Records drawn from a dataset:

----

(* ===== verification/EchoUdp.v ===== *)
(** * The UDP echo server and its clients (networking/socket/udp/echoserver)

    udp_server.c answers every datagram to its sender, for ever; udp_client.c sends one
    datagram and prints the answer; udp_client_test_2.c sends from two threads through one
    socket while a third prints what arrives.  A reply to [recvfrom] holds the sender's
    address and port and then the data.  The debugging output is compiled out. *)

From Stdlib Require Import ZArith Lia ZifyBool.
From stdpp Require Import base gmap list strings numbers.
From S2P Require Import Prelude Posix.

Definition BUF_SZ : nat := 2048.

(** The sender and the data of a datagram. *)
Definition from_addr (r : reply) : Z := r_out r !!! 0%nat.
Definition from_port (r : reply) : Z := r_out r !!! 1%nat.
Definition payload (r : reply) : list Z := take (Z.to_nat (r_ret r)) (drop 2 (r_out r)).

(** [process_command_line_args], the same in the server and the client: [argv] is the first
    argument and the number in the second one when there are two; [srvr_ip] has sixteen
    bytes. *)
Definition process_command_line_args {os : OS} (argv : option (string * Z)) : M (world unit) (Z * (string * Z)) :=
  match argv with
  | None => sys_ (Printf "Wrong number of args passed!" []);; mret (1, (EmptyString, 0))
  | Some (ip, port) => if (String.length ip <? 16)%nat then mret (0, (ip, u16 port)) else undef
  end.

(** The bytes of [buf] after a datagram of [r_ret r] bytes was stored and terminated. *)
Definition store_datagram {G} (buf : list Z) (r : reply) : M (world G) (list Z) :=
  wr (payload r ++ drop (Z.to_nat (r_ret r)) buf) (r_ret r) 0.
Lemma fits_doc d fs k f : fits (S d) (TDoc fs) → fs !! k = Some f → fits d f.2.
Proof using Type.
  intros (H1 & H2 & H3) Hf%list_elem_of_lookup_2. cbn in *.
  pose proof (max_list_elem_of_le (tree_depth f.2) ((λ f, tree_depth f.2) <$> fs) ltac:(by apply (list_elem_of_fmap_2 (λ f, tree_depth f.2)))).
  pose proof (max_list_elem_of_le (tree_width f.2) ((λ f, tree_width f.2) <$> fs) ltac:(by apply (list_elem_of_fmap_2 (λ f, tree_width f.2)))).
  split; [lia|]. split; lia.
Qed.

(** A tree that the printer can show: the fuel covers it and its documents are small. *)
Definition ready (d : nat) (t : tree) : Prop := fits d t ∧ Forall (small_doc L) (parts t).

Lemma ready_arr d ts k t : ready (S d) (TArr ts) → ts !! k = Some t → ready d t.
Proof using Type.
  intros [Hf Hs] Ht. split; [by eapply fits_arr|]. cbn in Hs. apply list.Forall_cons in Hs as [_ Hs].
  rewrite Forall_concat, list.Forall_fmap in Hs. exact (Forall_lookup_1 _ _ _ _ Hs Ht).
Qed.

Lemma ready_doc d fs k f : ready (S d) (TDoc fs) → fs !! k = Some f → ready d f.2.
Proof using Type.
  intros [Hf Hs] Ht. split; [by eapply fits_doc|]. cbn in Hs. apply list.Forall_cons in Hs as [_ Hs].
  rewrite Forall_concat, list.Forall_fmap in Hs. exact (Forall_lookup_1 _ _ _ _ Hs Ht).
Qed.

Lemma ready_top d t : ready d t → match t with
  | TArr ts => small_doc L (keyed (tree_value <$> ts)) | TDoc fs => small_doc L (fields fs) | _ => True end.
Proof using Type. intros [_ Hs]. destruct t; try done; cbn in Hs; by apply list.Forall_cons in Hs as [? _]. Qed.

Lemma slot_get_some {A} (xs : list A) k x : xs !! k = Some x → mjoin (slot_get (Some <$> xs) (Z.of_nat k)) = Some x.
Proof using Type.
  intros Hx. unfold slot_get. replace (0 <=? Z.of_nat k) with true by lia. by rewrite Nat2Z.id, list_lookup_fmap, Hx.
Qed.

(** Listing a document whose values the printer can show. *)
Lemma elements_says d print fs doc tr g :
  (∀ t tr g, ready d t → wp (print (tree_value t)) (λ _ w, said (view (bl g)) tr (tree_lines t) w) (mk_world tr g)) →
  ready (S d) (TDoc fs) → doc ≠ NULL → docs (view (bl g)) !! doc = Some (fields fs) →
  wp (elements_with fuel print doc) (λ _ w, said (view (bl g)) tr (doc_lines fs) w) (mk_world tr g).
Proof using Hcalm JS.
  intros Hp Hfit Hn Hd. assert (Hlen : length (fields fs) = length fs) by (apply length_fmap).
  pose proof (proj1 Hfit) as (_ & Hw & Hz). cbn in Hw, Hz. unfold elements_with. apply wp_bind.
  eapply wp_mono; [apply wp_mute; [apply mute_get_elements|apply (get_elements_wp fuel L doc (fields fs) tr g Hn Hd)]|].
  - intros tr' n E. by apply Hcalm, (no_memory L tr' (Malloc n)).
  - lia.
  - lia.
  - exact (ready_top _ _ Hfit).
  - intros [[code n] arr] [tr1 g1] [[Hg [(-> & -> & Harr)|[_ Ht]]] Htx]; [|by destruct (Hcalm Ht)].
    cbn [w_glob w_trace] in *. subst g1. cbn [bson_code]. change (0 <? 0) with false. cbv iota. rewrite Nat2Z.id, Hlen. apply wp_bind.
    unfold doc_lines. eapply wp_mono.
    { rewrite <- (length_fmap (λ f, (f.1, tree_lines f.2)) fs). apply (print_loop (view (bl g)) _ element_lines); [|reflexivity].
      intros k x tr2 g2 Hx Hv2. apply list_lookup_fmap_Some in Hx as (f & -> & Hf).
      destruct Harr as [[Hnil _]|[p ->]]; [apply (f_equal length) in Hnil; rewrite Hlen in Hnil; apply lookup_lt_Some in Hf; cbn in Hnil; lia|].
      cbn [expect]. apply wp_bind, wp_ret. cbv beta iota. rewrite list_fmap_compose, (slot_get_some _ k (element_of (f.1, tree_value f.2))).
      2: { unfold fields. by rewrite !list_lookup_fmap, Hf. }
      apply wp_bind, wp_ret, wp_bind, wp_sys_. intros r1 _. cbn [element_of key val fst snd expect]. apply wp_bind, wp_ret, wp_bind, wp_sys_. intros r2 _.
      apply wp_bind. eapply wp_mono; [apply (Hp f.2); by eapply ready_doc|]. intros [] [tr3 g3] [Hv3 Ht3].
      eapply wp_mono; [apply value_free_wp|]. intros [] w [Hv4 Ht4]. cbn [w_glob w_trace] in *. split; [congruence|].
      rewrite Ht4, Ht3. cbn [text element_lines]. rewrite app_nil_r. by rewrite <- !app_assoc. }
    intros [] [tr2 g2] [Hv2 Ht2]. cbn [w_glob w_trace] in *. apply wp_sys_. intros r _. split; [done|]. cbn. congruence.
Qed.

----

Find the string "sender" in the lines above and count those lines. Give only that count.

_Answer to this task:_
3